Den Vorstand des Vereins der Backnanger Naturfreunde hat das Thema Ukraine die vergangenen Tage auch umgetrieben. Nachdem man sich beraten hatte, wie man den Menschen aus dem Kriegsgebiet helfen könne, wurde am Donnerstag der Entschluss gefasst, das Naturfreundehaus Sechselberg, also die eigene Vereinsstätte, zur Unterbringung von Schutzsuchenden aus der Ukraine zur Verfügung zu stellen, wie Vorstandsmitglied Manfred Schiefer gestern mitteilte. „Wir würden unser Haus gerne für eine Aufnahme zur Verfügung stellen. Wir werden dazu direkten Kontakt mit Landrat Richard Sigel aufnehmen, um den Bedarf prüfen zu lassen“, berichtet Schiefer weiter. Das Haus werde derzeit nicht bewirtschaftet, deshalb gelte das Angebot der Naturfreunde für eine Art von Selbstbewirtschaftung, die vom Landkreis unterstützt werden müsste, so die Vorstellung der Naturfreunde.
Derzeit, so auch Janochas Einschätzung, handle es sich bei den Menschen, die aus der Ukraine nach Deutschland kommen, vorwiegend um Frauen mit Kindern und ältere Menschen, die im Westen Schutz suchen. Man geht davon aus, dass die Ukraineflüchtlinge keinen dauerhaften Aufenthalt anstreben, sondern wieder zurück in die Heimat wollen, wenn die Lage es dort zulässt.
Wann das sein wird, weiß derzeit aber niemand, somit ist man auch im Rathaus der Gemeinde Allmersbach im Tal vorerst auf Spekulationen angewiesen. Besondere Vorkehrungen wegen eines möglichen Andrangs an Ukraineflüchtlingen werden dort noch nicht getroffen. „Die Gemeinde Allmersbach im Tal trifft allgemein Vorkehrungen für die Unterbringung von Flüchtlingen, egal welcher Nation oder Herkunft. Ehrlicherweise müssen wir im Moment jedoch sagen, dass wir durch die Vermietung des Obergeschosses der Industriestraße 44 an den Kreis zum Zweck einer Gemeinschaftsunterkunft im Moment keine große Anzahl von freien Räumen haben, die wir zur Verfügung stellen könnten“, teilte Bürgermeisterin Patrizia Rall gestern mit.
Und wie sieht es mit Anfragen oder Angeboten aus der Bevölkerung aus, den Geflüchteten zu helfen oder Wohnraum zur Verfügung zu stellen? „Bei uns sind bisher zwei Mitteilungen von privaten Personen eingegangen, die Wohnraum zu Verfügung stellen möchten. Diese Anfragen koordinieren wir in Zusammenarbeit mit dem Kreis“, so die Allmersbacher Bürgermeisterin weiter und verweist für mögliche Angebote auf Hauptamtsleiterin Anna Seitz.
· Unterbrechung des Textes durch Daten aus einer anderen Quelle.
(** X24.  An entry that is accepted and passes the filters is put into the
    view behind the expenses shown that it comes after and in front of
    all the others, those it ties with included, and the expenses shown
    before stay in their order; an entry that does not pass the filters
    leaves the view as it is.  The sort key is taken to be defined on
    the entry and on the expenses that pass the filters. *)
Theorem addExpense_view (newId : string) (st : State) :
  date st <> "" ->
  (0 <? parseFloat (amount st))%float = true ->
  category st <> "" ->
  let e := Expense.mk newId (date st)
             (parseFloat (toFixed (parseFloat (amount st)) 2))
             (category st) (Some (trim (note st))) in
  let cmp := compareFn localeCompare (sortKey st) (sortDir st) in
  keyDefined localeCompare (sortKey st)
    (List.filter (matches st) (e :: expenses st)) ->
  if matches st e
  then exists l1 l2,
         shownList localeCompare st = (l1 ++ l2)%list /\
         shownList localeCompare (addExpense newId st) = (l1 ++ e :: l2)%list /\
         List.Forall (fun y => SortCompare cmp e y = Gt) l1 /\
         List.Forall (fun y => SortCompare cmp e y <> Gt) l2
  else shownList localeCompare (addExpense newId st) = shownList localeCompare st.
Proof.
  intros Hdate Hpos Hcat e cmp Hk.
  assert (addExpense newId st
          = setNote "" (setAmount "" (setExpenses (fun prev => e :: prev) st))) as Hadd.
  { unfold addExpense.
    rewrite (positive_not_nan _ Hpos), (positive_not_le_zero _ Hpos).
    unfold isEmpty.
    destruct (String.eqb_spec (date st) "") as [E|_]; [contradiction|].
    destruct (String.eqb_spec (category st) "") as [E|_]; [contradiction|].
    reflexivity. }
  rewrite !shownList_eq, Hadd.
  change (matches (setNote _ (setAmount _ (setExpenses _ st)))) with (matches st).
  cbn [setNote setAmount setExpenses expenses sortKey sortDir].
  cbn [List.filter] in Hk |- *. fold cmp.
  destruct (matches st e); [|reflexivity].
  apply compareFn_consistent with (dir := sortDir st) in Hk. fold cmp in Hk.
  cbn [sortList].
  set (d := e :: List.filter (matches st) (expenses st)) in Hk.
  set (l := sortList cmp (List.filter (matches st) (expenses st))).
  assert (incl l d) as Hl.
  { intros x Hx. right. now apply sortList_In in Hx. }
  assert (StronglySorted (notAfter cmp) l) as Hs.
  { apply (sortList_sorted cmp d Hk). intros x Hx. now right. }
  destruct (insertSorted_split cmp e l) as (l1 & l2 & El & Ei & H1 & H2).
  exists l1, l2. split; [exact El|]. split; [exact Ei|]. split; [exact H1|].
  destruct l2 as [|y r]; [constructor|].
  rewrite El in Hs, Hl. apply StronglySorted_app_r in Hs.
  apply StronglySorted_inv in Hs as [_ Hy].
  assert (In y d) as Hyd by (apply Hl, in_or_app; right; now left).
  constructor; [exact H2|].
  rewrite List.Forall_forall in Hy |- *. intros z Hz.
  apply (notAfter_trans cmp d Hk e y z); [now left|exact Hyd| |exact H2|now apply Hy].
  apply Hl, in_or_app. right. now right.
Qed.


End ViewSteps.

Lemma removeExpense_view_witness :
  shownList codeUnitCompare (removeExpense "2" (viewOf sample KeyDate Desc))
  = List.filter (fun e => negb (Expense.id e =? "2")%string)
      (shownList codeUnitCompare (viewOf sample KeyDate Desc)).
Proof.
  apply (removeExpense_view codeUnitCompare "2" (viewOf sample KeyDate Desc)).
  exact sample_dates_parse.
Defined.

Lemma addExpense_view_witness :
  let e := Expense.mk "m1x9" "2025-09-10" 12.35%float "Food" (Some "lunch") in
  exists l1 l2,
    shownList codeUnitCompare entryForm = (l1 ++ l2)%list /\
    shownList codeUnitCompare (addExpense "m1x9" entryForm) = (l1 ++ e :: l2)%list /\
    List.Forall
      (fun y => SortCompare (compareFn codeUnitCompare KeyDate Desc) e y = Gt) l1 /\
    List.Forall
      (fun y => SortCompare (compareFn codeUnitCompare KeyDate Desc) e y <> Gt) l2.
Proof.
  pose proof (addExpense_view codeUnitCompare "m1x9" entryForm
                ltac:(discriminate) ltac:(vm_compute; reflexivity)
                ltac:(discriminate)) as H.
  cbv zeta in H.
  assert (parseFloat (toFixed (parseFloat (amount entryForm)) 2) = 12.35%float) as E
    by (vm_compute; reflexivity).
  rewrite E in H.
  assert (matches entryForm
            (Expense.mk "m1x9" (date entryForm) 12.35%float (category entryForm)
               (Some (trim (note entryForm)))) = true) as M
    by (vm_compute; reflexivity).
  rewrite M in H. apply H.
  intros x Hx. vm_compute in Hx.
  destruct Hx as [<-|[<-|[<-|[<-|[]]]]]; vm_compute; reflexivity.
Defined.


(** ** Saving twice *)

(** X25.  Saving a second time without a new amount adds nothing: an entry
    that is accepted empties the amount field, and an empty amount is
    turned down; an entry that is turned down has left the state as it
    was. *)
Theorem addExpense_twice (id1 id2 : string) (st : State) :
  addExpense id2 (addExpense id1 st) = addExpense id1 st.
Proof.
  destruct (isEmpty (date st) || isNaN (parseFloat (amount st))
            || (parseFloat (amount st) <=? 0)%float || isEmpty (category st)) eqn:E.
  - assert (addExpense id1 st = st) as -> by (unfold addExpense; now rewrite E).
    unfold addExpense. now rewrite E.
  - assert (amount (addExpense id1 st) = "") as H
      by (unfold addExpense; now rewrite E).
    generalize dependent (addExpense id1 st). intros st1 H.
    unfold addExpense. rewrite H.
    change (isNaN (parseFloat "")) with true.
    rewrite orb_true_r. reflexivity.
Qed.

(** ** Integers as doubles *)

Lemma shifted_bounds (p : positive) :
  Zpos p < 2 ^ 53 ->
  let d := Zpos (digits2_pos p) in
  0 < d <= 53 /\
  2 ^ 52 <= Zpos p * 2 ^ (53 - d) < 2 ^ 53.
Proof.
  intros Hp d. pose proof (digits2_pos_bounds p) as [Hlo Hhi]. fold d in Hlo, Hhi.
  assert (0 < d) as Hd by (subst d; lia).
  assert (d <= 53) as Hd'.
  { destruct (Z.le_gt_cases d 53) as [H|H]; [exact H|].
    assert (2 ^ 53 <= 2 ^ (d - 1)) by (apply Z.pow_le_mono_r; lia). lia. }
  split; [lia|].
  assert (0 < 2 ^ (53 - d)) as Hs by (apply Z.pow_pos_nonneg; lia).
  assert (2 ^ 52 = 2 ^ (d - 1) * 2 ^ (53 - d)) as ->
    by (rewrite <- Z.pow_add_r by lia; f_equal; lia).
  assert (2 ^ 53 = 2 ^ d * 2 ^ (53 - d)) as ->
    by (rewrite <- Z.pow_add_r by lia; f_equal; lia).
  split; [apply Z.mul_le_mono_nonneg_r; lia|apply Z.mul_lt_mono_pos_r; lia].
Qed.

(** Rounding an integer of at most 53 digits changes nothing. *)
Lemma binary_normalize_integer (p : positive) :
  Zpos p < 2 ^ 53 ->
  binary_normalize prec emax (2 * (Zpos p * 2 ^ 1200)) (-1201) false
  = integerDouble (Zpos p).
Proof.
  intros Hp. destruct (shifted_bounds p Hp) as [[Hd Hd'] [Klo Khi]].
  set (d := Zpos (digits2_pos p)) in *.
  set (k := Zpos p * 2 ^ (53 - d)) in *.
  assert (0 < 2 ^ (53 - d)) as Hs by (apply Z.pow_pos_nonneg; lia).
  assert (0 < 2 ^ (d + 1148)) as Hq by (apply Z.pow_pos_nonneg; lia).
  assert (2 * (Zpos p * 2 ^ 1200) = k * 2 ^ (d + 1148)) as HM.
  { unfold k. rewrite <- Z.mul_assoc, <- Z.pow_add_r by lia.
    replace (53 - d + (d + 1148)) with (Z.succ 1200) by lia.
    rewrite Z.pow_succ_r by lia. lia. }
  assert (0 < k) as Hk by lia.
  destruct (2 * (Zpos p * 2 ^ 1200)) as [|M|M] eqn:EM; try lia.
  cbn [binary_normalize integerDouble]. fold d. fold k.
  assert (Zpos (digits2_pos M) = d + 1201) as HdM.
  { apply digits2_pos_unique. rewrite HM.
    replace (d + 1201 - 1) with (52 + (d + 1148)) by lia.
    replace (d + 1201) with (53 + (d + 1148)) by lia.
    rewrite !Z.pow_add_r by lia.
    split; [apply Z.mul_le_mono_nonneg_r; lia|apply Z.mul_lt_mono_pos_r; lia]. }
  assert (fexp prec emax d = d - 53) as Hf
    by (unfold fexp, SpecFloat.emin, prec, emax; lia).
  unfold binary_round, shl_align.
  rewrite HdM. replace (d + 1201 + -1201) with d by lia. rewrite Hf.
  destruct (d - 53 - -1201) as [|q|q] eqn:Eq; try lia.
  unfold binary_round_aux, shr_fexp, shr. cbn [Zdigits2 shr_record_of_loc].
  rewrite HdM. replace (d + 1201 + -1201) with d by lia. rewrite Hf, Eq.
  rewrite iter_pos_nat.
  assert (Zpos M = k * 2 ^ Z.of_nat (Pos.to_nat q)) as ->.
  { rewrite positive_nat_Z, HM. f_equal. f_equal. lia. }
  rewrite iter_shr_1_exact by lia.
  cbn [shr_m loc_of_shr_record shr_r shr_s round_nearest_even].
  destruct k as [|K|K] eqn:EK; try lia.
  cbn [Zdigits2].
  assert (Zpos (digits2_pos K) = 53) as HdK
    by (apply digits2_pos_unique; change (53 - 1) with 52; lia).
  rewrite HdK. replace (-1201 + Zpos q) with (d - 53) by lia.
  replace (53 + (d - 53)) with d by lia. rewrite Hf, Z.sub_diag.
  cbn [shr_m]. cbn [Z.to_pos].
  destruct (Z.leb_spec (d - 53) (emax - prec)) as [_|H];
    [reflexivity|unfold emax, prec in H; lia].
Qed.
Darüber hinaus gibt es laut Patrizia Rall eine private Initiative eines Allmersbacher Bürgers, der aktiv den Menschen in der Ukraine helfen möchte. Wie die Bürgermeisterin es schildert, will der Mann am nächsten Wochenende nach Warschau und dann weiter an die polnisch-ukrainische Grenze fahren, um dort geflüchtete Menschen abzuholen und sie nach Baden-Württemberg zu bringen. Rall: „Wir vonseiten der Gemeinde unterstützen dieses Ehrenamt, indem wir für die Fahrt das Allmersbacher Bürgerbussle zur Verfügung stellen.“ In den Erstaufnahmeeinrichtungen des Landes Baden-Württemberg – eine Art Ankunftszentrum für alle Geflüchteten – sind Stand 3. März rund 300 ukrainische Flüchtlinge angekommen, erfährt man aus dem Landratsamt in Waiblingen. Noch sei der Zustrom von Ukraineflüchtlingen nach Baden-Württemberg also gering, aber die Zahlen werden sicher steigen, meint man im Kreishaus.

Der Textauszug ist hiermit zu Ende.